Now we're even a bit faster than C, because we do no allocations. To do a similar transformation to the C program, we have to merge the two loops into one and loose the nice abstraction. Even then, it's only as fast as haskell:

$ time ./tesths; time ./testc
2.47e-321
./tesths  15,86s user 0,01s system 98% cpu 16,141 total
2.470328e-321
./testc  15,88s user 0,02s system 98% cpu 16,175 total
1
leftaroundabout On

The timings of your programs have very little to do with the languages' performance, and everything with terminal IO. Remove the printing of each step (BTW, putStrLn . show ≡≡ print) from your Haskell program, and you'll get

$ time RK-hs
1.0

real 0m0.004s
user 0m0.000s
sys 0m0.000s

... which isn't really significant, though – 1000 steps is far to little. With

main :: IO ()
main = do
    let y' t y = -y
        h = 1e-7
        y0 = 1.0
        t0 = 0
        results = iterateRK y' h t0 y0
    print . head $ drop 10000000 results

you get

$ time RK-hs +RTS -K100M
0.36787944117145965

real 0m0.653s
user 0m0.572s
sys 0m0.076s

while the equivalent in C has

$ time RK-c
Segmentation fault (core dumped)

oh great... ...but as you see, I had to increase the stack size for the Haskell program as well. Omitting the storage of the results in a stack-allocated array, we have

$ time RK-c
0.3678794412

real 0m0.152s
user 0m0.148s
sys 0m0.000s

so this is indeed faster, significantly now, than the Haskell version.
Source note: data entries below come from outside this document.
(* ===== verification/GridIteration.v ===== *)
(** The operations of the iterator over grid cells keep its invariant: the iterator is at the
    digits [ks] of an odometer with a digit for every connected set, and the cell indices and
    the cell transform are those of the positions that the sets were last applied at. *)

From stdpp Require Import gmap sorting strings.
From S2P Require Import Prelude Int64 IndexInterval Transform TransformArray Dimensions.
From S2P Require Import GridPartition GridSets GridArrays GridBuckets GridUpdate GridCells GridTransform.
From S2P Require Import GridIterator GridOdometer GridRuns.

#[local] Opaque index_view.

(** * Writing the cell indices *)

Definition with_indices (it : PartitionIndexTransformIterator) (l : list Z) : PartitionIndexTransformIterator :=
  MkIterator (at_end_ it) (cell_transform_ it) l (position_ it) (upper_bound_ it) (strided_next_position_ it).

Lemma cell_transform_with_indices it l : cell_transform_ (with_indices it l) = cell_transform_ it.
Proof. reflexivity. Qed.

Lemma with_indices_same it : with_indices it (output_grid_cell_indices_ it) = it.
Proof. destruct it; reflexivity. Qed.

Lemma checked_assign {A} (l : list A) i v : (i < length l)%nat -> checked_update l i (fun _ => v) = Ok (<[i := v]> l).
Proof. intros Hi. unfold checked_update. destruct (lookup_lt_is_Some_2 l i Hi) as [x ->]. reflexivity. Qed.

Lemma set_cell_index_Ok it g c : (g < length (output_grid_cell_indices_ it))%nat ->
  set_cell_index it g c = Ok (with_indices it (<[g := c]> (output_grid_cell_indices_ it))).
Proof. intros Hg. unfold set_cell_index. rewrite checked_assign by exact Hg. reflexivity. Qed.

Lemma set_cell_indices_Ok {X} (step : PartitionIndexTransformIterator -> X -> Result PartitionIndexTransformIterator)
    (kv : X -> nat * Z) l : forall it,
  (forall it x, x ∈ l -> step it x = set_cell_index it (kv x).1 (kv x).2) ->
  (forall x, x ∈ l -> ((kv x).1 < length (output_grid_cell_indices_ it))%nat) ->
  foldM step it l = Ok (with_indices it (assign (output_grid_cell_indices_ it) (kv <$> l))).
Proof.
  induction l as [|x l IH]; intros it Hs Hl; cbn [foldM].
  - cbn. rewrite with_indices_same. reflexivity.
  - rewrite Hs, set_cell_index_Ok by (try apply Hl; left). cbn [mbind Result_bind]. rewrite IH.
    + unfold with_indices. cbn. destruct (kv x). reflexivity.
    + intros it' y Hy. apply Hs. right. exact Hy.
    + intros y Hy. cbn. rewrite length_insert. apply Hl. right. exact Hy.
Qed.

(** The other members. *)
Definition with_positions (it : PartitionIndexTransformIterator) (p u n : list Z) : PartitionIndexTransformIterator :=
  MkIterator (at_end_ it) (cell_transform_ it) (output_grid_cell_indices_ it) p u n.

Lemma set_position_Ok it i p : (i < length (position_ it))%nat ->
  set_position it i p = Ok (with_positions it (<[i := p]> (position_ it)) (upper_bound_ it) (strided_next_position_ it)).
Proof. intros Hi. unfold set_position. rewrite checked_assign by exact Hi. reflexivity. Qed.
Lemma set_upper_bound_Ok it i p : (i < length (upper_bound_ it))%nat ->
  set_upper_bound it i p = Ok (with_positions it (position_ it) (<[i := p]> (upper_bound_ it)) (strided_next_position_ it)).
Proof. intros Hi. unfold set_upper_bound. rewrite checked_assign by exact Hi. reflexivity. Qed.
Lemma set_next_position_Ok it i p : (i < length (strided_next_position_ it))%nat ->
  set_next_position it i p = Ok (with_positions it (position_ it) (upper_bound_ it) (<[i := p]> (strided_next_position_ it))).
Proof. intros Hi. unfold set_next_position. rewrite checked_assign by exact Hi. reflexivity. Qed.

(** The loop of [ApplyStridedSet]. *)
Lemma apply_grid_dims_Ok t gods f p (cell : nat -> Z) (interval : nat -> IndexInterval) l : forall it dom r,
  (forall g, g ∈ l -> (g < length (output_grid_cell_indices_ it))%nat /\
     f g ((p * stride (grid_map t gods g))%i64 + offset (grid_map t gods g))%i64 = (cell g, interval g)) ->
  foldM (restrict_step (grid_map t gods) interval) dom l = Ok r ->
  foldM (apply_grid_dim gods f t p) (it, dom) l =
    Ok (with_indices it (assign (output_grid_cell_indices_ it) ((fun g => (g, cell g)) <$> l)), r).
Proof.
  induction l as [|g l IH]; intros it dom r Hl Hr; cbn [foldM] in *.
  - injection Hr as <-. cbn. rewrite with_indices_same. reflexivity.
  - apply bind_Ok in Hr as (dom' & Hd & Hr). unfold restrict_step in Hd. apply bind_Ok in Hd as (cd & Hcd & [= <-]).
    destruct (Hl g (list_elem_of_here _ _)) as [Hg E]. unfold grid_map in *.
    unfold apply_grid_dim at 2. rewrite E, set_cell_index_Ok by exact Hg. cbn [mbind Result_bind]. rewrite Hcd.
    cbn [mbind Result_bind]. rewrite (IH _ _ r); [reflexivity| |exact Hr].
    intros g' Hg'. cbn. rewrite length_insert. apply Hl. right. exact Hg'.
Qed.

(** * The invariant *)

Section Iteration.
Variables (t : TransformRep) (gods : list nat) (f : OutputToGridCellFn) (info : IndexTransformGridPartition).
Variable interval_of : nat -> Z -> IndexInterval.
Hypothesis HW : WellFormed t.
Hypothesis Hrank : (input_rank t <= 32)%nat.
Hypothesis Hgods : Forall (fun o => (o < output_rank t)%nat) gods.
Hypothesis Hgrid_rank : (length gods <= 32)%nat.
Hypothesis Hdisjoint : inputs_disjoint (ForEachConnectedSet gods t).
Hypothesis Hinfo : PrePartitionIndexTransformOverGrid t gods f = Ok info.
Hypothesis Hlaws : GridLaws f interval_of (grid_output t gods).
Hypothesis Hpos : Forall (fun x => 0 < size x) (input_domain t).
Hypothesis Hpreimage : forall g d y, grid_output t gods g y ->
  method (grid_map t gods g) = single_input_dimension d ->
  is_ok (GetAffineTransformDomain (interval_of g (f g y).1) (offset (grid_map t gods g))
    (stride (grid_map t gods g))) = true.

Let arrays := index_array_sets info.
Let strided := strided_sets info.
Let sets := iterator_sets t gods.
Let rank := iterator_rank info.
Let counts := set_count t gods f info interval_of.
Let pos := set_position_at t gods f info interval_of.
Let cells := set_cells t gods f info interval_of.

(** The part of the domain of the strided set [q] at its position with index [k]. *)
Definition run_at (q k : nat) : IndexInterval :=
  match strided_sets info !! q with
  | Some s => run_range t gods f interval_of s (run_starts t gods f interval_of s !!! k)
  | None => Infinite
  end.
When even C has memory problems storing a whole lot of intermediate results (if you put it on the stack), this is worse in Haskell: each list node has to be heap-allocated seperately, and while allocation is much faster in Haskell's garbage-collected heap than in C's heap, it's still slow.

1
Petr On

I think that in order to make a fair comparison, you should exclude program initialization as well as printing the output (or measure it separately). By default, Haskell uses Strings which are lists of Chars and this makes output quite slow. Also Haskell has a complex runtime whose initialization can bias the results a lot for such a short task. You can use criterion library for that:

import Criterion.Main

-- ...

benchmarkIRK n =
    let y' t y = -y
        h      = 1e-3
        y0     = 1.0
        t0     = 0
    in take n (iterateRK y' h t0 y0)

benchmarkIRKPrint = writeFile "/dev/null" . show . benchmarkIRK

main = defaultMain
        [ bench "rk"      $ nf benchmarkIRK 1000
        , bench "rkPrint" $ nfIO (benchmarkIRKPrint 1000)
        ]

My measurements show that the actual computation takes something around 27 us, computing and printing takes around 350 us and running the whole program (without criterion) takes around 30 ms. So the actual computation takes just 1/1000 of the whole time and printing it just 1/100.

You should also measure your C program similarly, excluding any startup time and distinguishing what portion of time is consumed by computing and printing.